[Data shown]

Lemma next_rank_equation (t : Dict Q) (p : page) :
  stochastic corpus t -> In p ks ->
  rank_of (next t) p == pagerank_equation corpus damping t p.
Proof.
  intros Ht Hp. unfold next. rewrite rank_of_next_table by assumption.
  fold total. rewrite (total_one t Ht).
  unfold prob_random, prob_all.
  rewrite new_rank_equation by apply (graph_nonempty corpus G). field.
Qed.

Lemma round_ok (t : Dict Q) (npr : Dict (option Q)) (mc : Q) :
  0 <= damping < 1 ->
  table_ok corpus t ->
  dict_keys npr = ks ->
  round corpus damping prob_random prob_all (t, npr, mc)
  = Ok (next t, map (fun e => (fst e, Some (snd e))) (next t),
        max_change_val ks t (next t)).
Proof.
  intros Hd Ht Hnpr. pose proof (total_pos t Hd Ht) as Htot.
  rewrite round_closed; [|assumption|apply Ht|assumption].
  fold total. destruct (Qeq_bool (total t) 0) eqn:E; [|reflexivity].
  apply Qeq_bool_eq in E. lra.
Qed.

(** *** The contraction *)

Lemma next_difference (a b : Dict Q) (p : page) :
  stochastic corpus a -> stochastic corpus b -> In p ks ->
  rank_of (next a) p - rank_of (next b) p
  == damping * sumQ (map (fun q => (rank_of a q - rank_of b q)
                                   * weight corpus q p) ks).
Proof.
  intros Ha Hb Hp.
  rewrite !next_rank_equation by assumption.
  rewrite !pagerank_equation_flow by apply (graph_nonempty corpus G).
  fold ks.
  rewrite (sumQ_map_ext (fun q => (rank_of a q - rank_of b q) * weight corpus q p)
             (fun q => rank_of a q * weight corpus q p
                       - rank_of b q * weight corpus q p)).
  - rewrite sumQ_map_minus. ring.
  - intros q _. ring.
Qed.

Lemma next_contracts (a b : Dict Q) :
  0 <= damping ->
  stochastic corpus a -> stochastic corpus b ->
  dist1 ks (next a) (next b) <= damping * dist1 ks a b.
Proof.
  intros Hd Ha Hb. unfold dist1.
  assert (Hflow := flow_sum corpus (fun q => Qabs (rank_of a q - rank_of b q)) G).
  fold ks in Hflow. rewrite <- Hflow, <- sumQ_map_scal.
  apply sumQ_map_le. intros p Hp.
  rewrite next_difference by assumption.
  rewrite Qabs_Qmult, (Qabs_pos damping) by assumption.
  apply Qmult_le_nonneg_l; [assumption|].
  eapply Qle_trans; [apply sumQ_map_abs|].
  apply sumQ_map_le. intros q _.
  rewrite Qabs_Qmult, (Qabs_pos (weight corpus q p)) by apply weight_nonneg.
  apply Qle_refl.
Qed.
End Rounds.

(** ** [max_change] and the distance between tables *)

Lemma py_max_cases (a b : Q) :
  (b <= a /\ py_max a b = a) \/ (a < b /\ py_max a b = b).
Proof.
  unfold py_max. destruct (Qle_bool b a) eqn:E.
  - left. split; [now apply Qle_bool_iff | reflexivity].
  - right. split; [|reflexivity].
    apply Qnot_le_lt. intros H. apply Qle_bool_iff in H. congruence.
Qed.

Lemma max_loop_bounds {A : Type} (g : A -> Q) (l : list A) (m0 : Q) :
  0 <= m0 ->
  (forall x, In x l -> 0 <= g x) ->
  let m := fold_left (fun m x => py_max m (g x)) l m0 in
  m0 <= m
  /\ (forall x, In x l -> g x <= m)
  /\ m <= m0 + sumQ (map g l).
Proof.
  revert m0. induction l as [|x l IH]; intros m0 Hm0 Hg; simpl.
  - repeat split; try lra. intros x [].
  - assert (Hx : 0 <= g x) by (apply Hg; now left).
    assert (Hm1 : 0 <= py_max m0 (g x)).
    { destruct (py_max_cases m0 (g x)) as [[_ ->]|[_ ->]]; assumption. }
    destruct (IH (py_max m0 (g x)) Hm1) as [H1 [H2 H3]].
    { intros y Hy. apply Hg. now right. }
    destruct (py_max_cases m0 (g x)) as [[Hle Heq]|[Hlt Heq]];
      rewrite Heq in *.
    + repeat split; try lra.
      intros y [<-|Hy]; [lra | now apply H2].
    + repeat split; try lra.
      intros y [<-|Hy]; [lra | now apply H2].
Qed.

Lemma max_change_le_dist (ks : list page) (a b : Dict Q) :
  max_change_val ks a b <= dist1 ks a b.
Proof.
  unfold max_change_val, dist1.
  destruct (max_loop_bounds (fun k => Qabs (rank_of a k - rank_of b k)) ks 0)
    as [_ [_ H]].
  - apply Qle_refl.
  - intros x _. apply Qabs_nonneg.
  - lra.
Qed.

Lemma change_le_max_change (ks : list page) (a b : Dict Q) (p : page) :
  In p ks -> Qabs (rank_of a p - rank_of b p) <= max_change_val ks a b.
Proof.
  intros Hp. unfold max_change_val.
  destruct (max_loop_bounds (fun k => Qabs (rank_of a k - rank_of b k)) ks 0)
    as [_ [H _]].
  - apply Qle_refl.
  - intros x _. apply Qabs_nonneg.
  - now apply H.
Qed.

Lemma dist1_stochastic (corpus : Corpus) (a b : Dict Q) :
  stochastic corpus a -> stochastic corpus b ->
  dist1 (dict_keys corpus) a b <= 2.
Proof.
  intros [[_ Ha] Hsa] [[_ Hb] Hsb]. unfold dist1.
  eapply Qle_trans.
  - apply (sumQ_map_le _ (fun k => rank_of a k + rank_of b k)).
    intros k Hk. specialize (Ha k Hk). specialize (Hb k Hk).
    apply Qabs_Qle_condition. split; lra.
  - rewrite sumQ_map_plus, Hsa, Hsb. lra.
Qed.

(** ** Powers of the damping factor *)

Lemma qpow_nonneg (d : Q) (k : nat) : 0 <= d -> 0 <= qpow d k.
Proof.
  intros Hd. induction k as [|k IH]; simpl.
  - lra.
  - now apply Qmult_le_0_compat.
Qed.

(** Bernoulli's bound, in the form that needs no division. *)
Lemma qpow_bernoulli (d : Q) (k : nat) :
  0 <= d <= 1 ->
  qpow d k * (1 + inject_Z (Z.of_nat k) * (1 - d)) <= 1.
Proof.
  intros [Hd0 Hd1]. induction k as [|k IH].
  - change (inject_Z (Z.of_nat 0)) with 0. simpl qpow. lra.
  - rewrite Nat2Z.inj_succ, <- Z.add_1_r, inject_Z_plus.
    simpl qpow. set (n := inject_Z (Z.of_nat k)) in *.
    assert (Hn : 0 <= n).
    { unfold n. change 0 with (inject_Z 0). rewrite <- Zle_Qle. lia. }
    pose proof (qpow_nonneg d k Hd0) as Hp.
    set (x := qpow d k) in *.
    change (inject_Z 1) with 1.
    eapply Qle_trans; [|exact IH].
    setoid_replace (d * x * (1 + (n + 1) * (1 - d)))
      with (x * (d * (1 + (n + 1) * (1 - d)))) by ring.
    apply Qmult_le_nonneg_l; [assumption|].
    assert (0 <= (n + 1) * ((1 - d) * (1 - d))).
    { apply Qmult_le_0_compat; [lra|]. apply Qmult_le_0_compat; lra. }
    setoid_replace (d * (1 + (n + 1) * (1 - d)))
      with (1 + n * (1 - d) - (n + 1) * ((1 - d) * (1 - d))) by ring.
    lra.
Qed.

Lemma archimedes (e : Q) :
  0 < e -> exists m : nat, 2000 <= inject_Z (Z.of_nat m) * e.
Proof.
  intros He. destruct e as [n den].
  assert (Hn : (0 < n)%Z).
  { unfold Qlt in He. simpl in He. lia. }
  exists (Z.to_nat (2000 * Z.pos den)).
  rewrite Z2Nat.id by lia.
  unfold Qle, Qmult, inject_Z. cbn [Qnum Qden].
  rewrite Pos.mul_1_l. nia.
Qed.

Lemma qpow_small (d : Q) :
  0 <= d < 1 -> exists m : nat, 2 * qpow d m <= tolerance.
Proof.
  intros [Hd0 Hd1].
  destruct (archimedes (1 - d)) as [m Hm]; [lra|].
  exists m.
  pose proof (qpow_bernoulli d m (conj Hd0 (Qlt_le_weak _ _ Hd1))) as Hb.
  pose proof (qpow_nonneg d m Hd0) as Hp.
  set (x := qpow d m) in *. set (n := inject_Z (Z.of_nat m)) in *.
  assert (Hx : x * 2001 <= x * (1 + n * (1 - d))).
  { apply Qmult_le_nonneg_l; [assumption | lra]. }
  unfold tolerance. lra.
Qed.

(** ** The convergence loop *)

Lemma iterate_loop_exit (fuel : nat) (corpus : Corpus) (d pr pa : Q)
    (t : Dict Q) (npr : Dict (option Q)) (mc : Q) :
  Qle_bool mc tolerance = true ->
  iterate_loop fuel corpus d pr pa (t, npr, mc) = Returned t.
Proof.
  intros H. destruct fuel; simpl; now rewrite H.
Qed.

Lemma iterate_loop_more (fuel : nat) (corpus : Corpus) (d pr pa : Q)
    (t : Dict Q) (npr : Dict (option Q)) (mc : Q) (st' : loop_state) :
  Qle_bool mc tolerance = false ->
  round corpus d pr pa (t, npr, mc) = Ok st' ->
  iterate_loop (S fuel) corpus d pr pa (t, npr, mc)
  = iterate_loop fuel corpus d pr pa st'.
Proof.
  intros H Hr. simpl iterate_loop. rewrite H.
  change (match round corpus d pr pa (t, npr, mc) with
          | Ok st'0 => iterate_loop fuel corpus d pr pa st'0
          | Raise e => Raised e
          end = iterate_loop fuel corpus d pr pa st').
  now rewrite Hr.
Qed.

Lemma iterate_loop_raise (fuel : nat) (corpus : Corpus) (d pr pa : Q)
    (t : Dict Q) (npr : Dict (option Q)) (mc : Q) (e : exn) :
  Qle_bool mc tolerance = false ->
  round corpus d pr pa (t, npr, mc) = Raise e ->
  iterate_loop (S fuel) corpus d pr pa (t, npr, mc) = Raised e.
Proof.
  intros H Hr. simpl iterate_loop. rewrite H.
  change (match round corpus d pr pa (t, npr, mc) with
          | Ok st'0 => iterate_loop fuel corpus d pr pa st'0
          | Raise e => Raised e
          end = Raised e).
  now rewrite Hr.
Qed.

Lemma iterate_loop_starved (corpus : Corpus) (d pr pa : Q)
    (t : Dict Q) (npr : Dict (option Q)) (mc : Q) :
  Qle_bool mc tolerance = false ->
  iterate_loop 0 corpus d pr pa (t, npr, mc) = OutOfFuel.
Proof.
  intros H. simpl. now rewrite H.
Qed.

Lemma rounds_succ (k : nat) (corpus : Corpus) (d pr pa : Q) (st : loop_state) :
  rounds (S k) corpus d pr pa st
  = (st' <- round corpus d pr pa st ;; rounds k corpus d pr pa st').
Proof. reflexivity. Qed.

Section Convergence.
Variable corpus : Corpus.
Variable damping : Q.
Hypothesis G : Graph_ok corpus.
Hypothesis Hd : 0 <= damping < 1.

Let ks := dict_keys corpus.
Let prob_random := (1 - damping) / len corpus.
Let prob_all := 1 / len corpus.
Let next := next_table corpus damping prob_random prob_all.
Let after := fun k => table_after k corpus damping prob_random prob_all.

Lemma after_next (k : nat) (t : Dict Q) : after (S k) t = next (after k t).
Proof.
  revert t. induction k as [|k IH]; intros t.
  - reflexivity.
  - change (after (S (S k)) t) with (after (S k) (next t)).
    rewrite IH. reflexivity.
Qed.

Lemma stochastic_table_ok (t : Dict Q) : stochastic corpus t -> table_ok corpus t.
Proof. now intros [H _]. Qed.

Lemma after_stochastic (k : nat) (t : Dict Q) :
  stochastic corpus t -> stochastic corpus (after k t).
Proof.
  revert t. induction k as [|k IH]; intros t Ht.
  - exact Ht.
  - change (after (S k) t) with (after k (next t)).
    apply IH. apply next_stochastic; auto using stochastic_table_ok.
Qed.

Lemma after_table_ok (k : nat) (t : Dict Q) :
  table_ok corpus t -> table_ok corpus (after k t).
Proof.
  intros Ht. destruct k as [|k]; [exact Ht|].
  change (after (S k) t) with (after k (next t)).
  apply stochastic_table_ok, after_stochastic.
  now apply next_stochastic.
Qed.

Lemma after_contracts (i : nat) (a b : Dict Q) :
  stochastic corpus a -> stochastic corpus b ->
  dist1 ks (after i a) (after i b) <= qpow damping i * dist1 ks a b.
Proof.
  revert a b. induction i as [|i IH]; intros a b Ha Hb.
  - simpl qpow. change (after 0 a) with a. change (after 0 b) with b. lra.
  - change (after (S i) a) with (after i (next a)).
    change (after (S i) b) with (after i (next b)).
    eapply Qle_trans.
    + apply IH; apply next_stochastic; auto using stochastic_table_ok.
    + simpl qpow.
      setoid_replace (damping * qpow damping i * dist1 ks a b)
        with (qpow damping i * (damping * dist1 ks a b)) by ring.
      apply Qmult_le_nonneg_l; [apply qpow_nonneg; lra|].
      apply next_contracts; auto. lra.
Qed.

[/Data shown]

◆ **Exercise brief**
Above are the records. Print exactly, and only, the lines from the line with "rewrite Z2Nat.id by lia." to the line with "pose proof (qpow_bernoulli", both inclusive.

◆ **Exercise response**
  rewrite Z2Nat.id by lia.
  unfold Qle, Qmult, inject_Z. cbn [Qnum Qden].
  rewrite Pos.mul_1_l. nia.
Qed.

Lemma qpow_small (d : Q) :
  0 <= d < 1 -> exists m : nat, 2 * qpow d m <= tolerance.
Proof.
  intros [Hd0 Hd1].
  destruct (archimedes (1 - d)) as [m Hm]; [lra|].
  exists m.
  pose proof (qpow_bernoulli d m (conj Hd0 (Qlt_le_weak _ _ Hd1))) as Hb.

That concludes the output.